One of the things we're also doing is we're reaching out. Across the board we're reaching out to airline partners, to people who run airports, to people who run subordinate facilities. You're going to be listening to one here right after me, and that is Virginia Mason Hospital. We reached out to Virginia Mason and they embraced us. Dr. Kaplan has done a phenomenal job of allowing us to essentially come in, at first dumbstruck, right? Because everybody knows that AFSO21 or lean six sigma or continuous process improvement applies very well to those fellows across the hall, but it doesn't much apply to us.
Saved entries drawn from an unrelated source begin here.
(** * force-git-resolution.py: lock cleanup and command runner

    A shallow embedding of [src/force-git-resolution.py].  The script is one
    function, [force_git_resolution], made of three consecutive blocks:

    - lines 12-23: delete every entry that [Path('.git').rglob('*.lock')] finds;
    - lines 25-39: delete four well-known lock paths when they exist;
    - lines 41-65: run five git commands, each with [timeout=30].

    Everything the script does is an effect on the outside world (the file
    system, child processes, standard output), so the embedding is a small
    state-and-exception monad over a [world]: the file system as a finite map
    from paths to nodes, and the chronological trace of the script's
    interactions.  What the outside world answers is an [environment], over
    which every theorem quantifies.

    What is assumed of the outside world:

    - the file system is the map of the paths that resolve, so what lies
      above an entry is a directory that can be listed; symbolic links are
      not modelled;
    - writing a line to standard output succeeds;
    - the calls raise exceptions of the [Exception] hierarchy; an interrupt
      of the interpreter ([KeyboardInterrupt]) is not the outcome of a call;
    - a command may change the file system in any way, whether it exits by
      itself or is killed at its timeout;
    - time is logical, counted in the unit of the [timeout] argument. *)

From Stdlib Require Import ZArith String Ascii List.
From stdpp Require Import gmap strings list fin_maps pretty.

Local Open Scope Z_scope.

(** ** Paths and patterns *)

(** A path is the sequence of its components, [pathlib]'s [parts]. *)
Definition path := list string.

Fixpoint split_on (sep : ascii) (s : string) : list string :=
  match s with
  | EmptyString => [EmptyString]
  | String c s' =>
      if Ascii.eqb c sep then EmptyString :: split_on sep s'
      else match split_on sep s' with
           | [] => [String c EmptyString]
           | w :: ws => String c w :: ws
           end
  end.
(** X6 on the truncated answer: the connection is closed behind the error. *)
Lemma errors_leave_connection_closed_witness :
  state (peer after_failure) = stateDisconnected /\
  option_map closed (conn (peer after_failure)) = Some true /\
  out (Write PING after_failure) = Val (0%nat, Some ErrClosed).
Proof.
  pose (s0 := mkSys fresh_peer flaky_then_pong).
  pose (r1 := Command_connect idle_handlers s0).
  pose (r := Command idle_handlers (Some ping) s0).
  assert (H1 : r1 = mkRes (Val None) (st r1) (tr r1)) by (vm_compute; reflexivity).
  assert (H2 : r = mkRes (Val (None, Some ErrUnexpectedEOF)) (st r) (tr r))
    by (vm_compute; reflexivity).
  destruct (@errors_leave_connection_closed idle_handlers ping s0 _ _ _ _ _ _ H1 H2)
    as (Hst & (c & Hc & Hcl) & _ & Hw & _).
  split; [exact Hst|]. split; [|exact (Hw PING)].
  change after_failure with (st r). now rewrite Hc, <- Hcl.
Defined.

(** X7.  When the write of the command fails, [Command] makes no read:
    after the connect step its calls are the writes up to the failing
    one and the close, and the error returned is the write's. *)
Theorem failed_write_skips_the_read :
  forall handlers cmd s s1 t1 n e s2 t2,
    Command_connect handlers s = mkRes (Val None) s1 t1 ->
    WriteTo cmd s1 = mkRes (Val (n, Some e)) s2 t2 ->
    Command handlers (Some cmd) s =
      mkRes (Val (None, Some e)) (st (Close s2)) (t1 ++ t2 ++ tr (Close s2)) /\
    read_count (t2 ++ tr (Close s2)) = 0%nat /\
    forallb is_write_event t2 = true /\
    (exists k, writes t2 = firstn (S k) (slices cmd)) /\
    exists ec, tr (Close s2) = [EvClose ec].
Proof.
  intros handlers cmd s s1 t1 n e s2 t2 Hconn Hw.
  pose proof (write_slices_writes_only (slices cmd) 0 s1) as Hwo.
  destruct (write_slices_prefix (slices cmd) 0 s1) as (k & Hk).
  pose proof (write_slices_error_has_conn _ _ _ Hw) as Hsome.
  unfold WriteTo in Hw. rewrite Hw in Hwo, Hk. cbn [tr] in Hwo, Hk.
  split; [|split; [|split; [exact Hwo | split]]].
  - rewrite (@Command_after_connect handlers (Some cmd) s s1 t1 Hconn).
    now rewrite (@roundtrip_write_failure cmd s1 n e s2 t2 Hw).
  - rewrite read_count_app, (writes_have_no_reads _ Hwo).
    now rewrite (proj2 (Close_no_writes_no_reads s2)).
  - destruct k as [|k]; [|now exists k].
    exfalso. destruct (slices cmd) as [|p ps]; [discriminate|].
    simpl in Hw. unfold bind in Hw. cbn [io_Write LookupPeer_Writer] in Hw.
    destruct (conn (peer s1)) as [c|] eqn:Hc; [|contradiction].
    rewrite (@Write_some s1 c p Hc) in Hw.
    destruct (conn_Write p c) as [[m [ew|]] c']; cbn [fst snd] in Hw.
    + inversion Hw; subst. simpl in Hk. discriminate.
    + apply (f_equal (@tr _ _)) in Hw. rewrite tr_after in Hw. cbn [tr] in Hw.
      subst t2. simpl in Hk. discriminate.
  - destruct (conn (peer s1)) as [c|] eqn:Hc; [|contradiction].
    destruct (steady_conn_some (proj1 (quiet_WriteTo cmd s1)) Hc) as (c2 & Hc2 & _).
    unfold WriteTo in Hc2. rewrite Hw in Hc2. cbn [st] in Hc2.
    rewrite (Close_some _ Hc2). eexists; reflexivity.
Qed.
(** The [cmpd_id] values that [split_df] gives the subset [name]. *)
Definition subset_ids (split_df : DataFrame) (i_sub i_id : nat) (name : string)
    : list cell :=
  map (cell_at i_id)
      (filter (λ r, bool_decide (cell_at i_sub r = CStr name) = true) (rows split_df)).

(** [split_df] has a row that gives the identifier [id] the subset
    [name]. *)
Definition labelled (split_df : DataFrame) (i_sub i_id : nat) (id : cell)
    (name : string) : Prop :=
  ∃ r, r ∈ rows split_df ∧ cell_at i_id r = id ∧ cell_at i_sub r = CStr name.

(** What [get_ampl_version_from_json] makes of the text of a metadata
    file. *)
Definition version_of_text (text : string) : res pyval :=
  metadata_dict ← json_load text;
  model_parameters ← py_get metadata_dict "model_parameters" PNone;
  py_get model_parameters "ampl_version" (PStr "probably 1.0.0").

(** The document has a ['model_parameters'] object at its top level. *)
Definition has_model_parameters (d : pyval) : Prop :=
  ∃ items params,
    d = PDict items ∧ dict_get items "model_parameters" = Some (PDict params).

(** The check of the version [a] accepts it when the version [b] is the
    installed one. *)
Definition compatible (w : world) (a b : string) : Prop :=
  (check_version_compatible a false (set_installed b w)).1 = Return true.

(** The six files [make_all_plots] can write, in the order it writes
    them. *)
Definition figure_files (dist_path : string) : list string :=
  [dist_path +:+ "_dist_hist" +:+ ".png";
   dist_path +:+ "_dist_hist" +:+ ".svg";
   dist_path +:+ "_umap_scatter" +:+ ".png";
   dist_path +:+ "_umap_scatter" +:+ ".svg";
   dist_path +:+ "_frac_box" +:+ ".png";
   dist_path +:+ "_frac_box" +:+ ".svg"].

(** A step of the plotting script that saves the files [fs], in that
    order: from any state it adds the first [k] of them, all of them
    when it returns. *)
Definition appends (m : st (list string) unit) (fs : list string) : Prop :=
  ∀ saved, ∃ k, (k ≤ List.length fs)%nat
    ∧ (m saved).2 = (saved ++ take k fs)%list
    ∧ ((m saved).1 = Return tt → k = List.length fs).

(** ** Properties of model_version_utils.py *)

Ltac unfold_monad :=
  unfold mbind, st_bind, res_bind, mret, st_ret, res_ret, lift, raise, gets, modify.

Tactic Notation "unfold_monad" "in" hyp(H) :=
  unfold mbind, st_bind, res_bind, mret, st_ret, res_ret, lift, raise, gets, modify in H.

Lemma check_version_compatible_not_file input ignore_check w :
  read_file w input = None →
  check_version_compatible input ignore_check w =
    (validate_version input ≫= λ _,
       compare_groups input (Str.slice_to 3 input)
         (Str.slice_to 3 (ampl_dist_version w)) ignore_check,
     w).
Proof using Type.
  intros Hnf.
  unfold check_version_compatible, os_path_isfile, compare_groups, get_ampl_version.
  unfold_monad.
  rewrite Hnf. rewrite bool_decide_eq_false_2 by (intros [? ?]; discriminate).
  destruct (validate_version input) as [b|e]; [|done].
  destruct (comp_dict_getitem (Str.slice_to 3 (ampl_dist_version w))); [|done].
  destruct (comp_dict_getitem (Str.slice_to 3 input)); [|done].
  by destruct (negb _ && negb _).
Qed.

Lemma check_version_compatible_file input ignore_check w data r w' :
  read_file w input = Some data →
  get_ampl_version_from_model input w = (r, w') →
  check_version_compatible input ignore_check w =
    (version ← r;
     stripped ← py_strip version;
     compare_groups input (Str.slice_to 3 stripped)
       (Str.slice_to 3 (ampl_dist_version w')) ignore_check,
     w').
Proof using Type.
  intros Hf Hm.
  unfold check_version_compatible, os_path_isfile, compare_groups, get_ampl_version.
  unfold_monad.
  rewrite Hf. rewrite bool_decide_eq_true_2 by eauto.
  rewrite Hm. destruct r as [version|e]; [|done].
  destruct (py_strip version) as [stripped|e]; [|done].
  destruct (comp_dict_getitem (Str.slice_to 3 (ampl_dist_version w'))); [|done].
  destruct (comp_dict_getitem (Str.slice_to 3 stripped)); [|done].
  by destruct (negb _ && negb _).
Qed.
In fact we were talking about having met the Chief Operations Officer of Amazon. And Amazon, as you know, sells a lot of books. When he was introducing lean six sigma and continuous process improvement at Amazon most of his relevant senior managers came to him and said wait a minute. Doesn't this just apply to the people who pack boxes? No. In fact that was the only operations part he had but it was only ten percent of his company. He said no, actually not. It applies to the rest.

Dr. Kaplan has opened up Virginia Mason. I'll show you an example of what happens within the Air Force.
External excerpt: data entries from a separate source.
Lemma covered_by (ws : list write) (w : write) (x : Z) :
  In w ws -> fst w <= x < fst w + Z.of_nat (length (snd w)) -> covered x ws = true.
Proof.
  intros Hin Hx. unfold covered. apply existsb_exists. exists w.
  split; [exact Hin |]. apply andb_true_iff. split; [apply Z.leb_le | apply Z.ltb_lt]; lia.
Qed.

(** After writes of zero bytes only, every range written reads as zero. *)
Lemma apply_writes_zero (ws : list write) (m : memory) (w : write) :
  (forall w' b, In w' ws -> In b (snd w') -> b = Byte.x00) ->
  In w ws ->
  load_bytes (apply_writes ws m) (fst w) (length (snd w))
  = repeat Byte.x00 (length (snd w)).
Proof.
  intros Hz Hin.
  apply nth_ext with (d := Byte.x00) (d' := Byte.x00).
  - rewrite load_bytes_length, repeat_length. reflexivity.
  - intros i Hi. rewrite load_bytes_length in Hi.
    rewrite load_bytes_nth by exact Hi.
    rewrite nth_repeat.
    destruct (apply_writes_covered ws m (fst w + Z.of_nat i)) as (w' & Hin' & Hb).
    + apply (covered_by ws w); [exact Hin | lia].
    + eapply Hz; eassumption.
Qed.

(** C7, zero-fill.  [ZeroStructInRegisters] is [CopyStructToRegisters]
    on a buffer of zero bytes with destination offset 0; for a composite
    in registers with a consistent layout, wherever its registers are,
    every unit reads as zero bytes from its register slot afterwards. *)
Theorem ZeroStructInRegisters_zeroes_every_unit
    (this : ArgDestination) (desc : ArgLocDesc) (eeClass : EEClass)
    (fieldBytes : Z) (m : memory) :
  describes this desc eeClass ->
  IsStructPassedInRegs this = true ->
  copy_consistent (GenRegBase this desc) (m_eightBytes eeClass) ->
  total_size (m_eightBytes eeClass) = fieldBytes ->
  fieldBytes <= sizeof_zeros ->
  ZeroStructInRegisters this fieldBytes m
    = CopyStructToRegisters this zeros fieldBytes 0 m
  /\ Forall (fun b => b = Byte.x00) zeros
  /\ exists m',
       ZeroStructInRegisters this fieldBytes m = Ok m'
       /\ Forall (fun slot => read_slot m' slot = repeat Byte.x00 (Z.to_nat (snd slot)))
                 (unit_slots (GenRegBase this desc) (FloatRegBase this desc)
                    (m_eightBytes eeClass)).
Proof.
  intros Hd Hregs Hc Hsum Hle.
  pose proof (copy_consistent_nonneg _ _ Hc) as Hnn.
  pose proof (total_size_nonneg _ Hnn) as Htotal.
  assert (Hz : Forall (fun b => b = Byte.x00) zeros).
  { unfold zeros. apply Forall_forall. intros b Hb. apply repeat_spec in Hb. exact Hb. }
  assert (Hsame : ZeroStructInRegisters this fieldBytes m
                  = CopyStructToRegisters this zeros fieldBytes 0 m).
  { unfold ZeroStructInRegisters.
    rewrite assert_holds; [reflexivity |].
    apply Z.geb_le. unfold to_size_t.
    pose proof (Z.mod_le fieldBytes (2 ^ 64)). lia. }
  split; [exact Hsame |]. split; [exact Hz |].
  rewrite Hsame.
  rewrite (CopyStructToRegisters_spec this desc eeClass);
    rewrite ?visited_units_0, ?Z.add_0_r; try assumption; try lia.
  eexists. split; [reflexivity |].
  rewrite <- (scatter_extents zeros (m_eightBytes eeClass) 0)
    by (try assumption; unfold sizeof_zeros in Hle; lia).
  apply Forall_forall. intros slot Hslot.
  apply in_map_iff in Hslot as (w & <- & Hw).
  unfold read_slot, extent. cbn [fst snd]. rewrite Nat2Z.id.
  apply apply_writes_zero; [| exact Hw].
  intros w' b Hw' Hb. eapply scatter_zero; eassumption.
Qed.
Travis Air Force Base: Medical

At David Grant Medical Center, one of our major medical facilities at Travis Air Force Base [Calif.] in our Air Force, it's an extremely busy hospital. As a result, the operating rooms can become quite backlogged. Our military personnel and their families end up waiting longer than they would like for medical care.

When the team at David Grant Medical Center applied the rapid improvement event to some of their work processes they discovered something that we have seen before. They discovered that the operating rooms had static schedules and were in fact the narrow throat through which all patients had to pass. Rather than respond to supply and demand, the operating room was allocated to various parts of the hospital based on a fixed schedule.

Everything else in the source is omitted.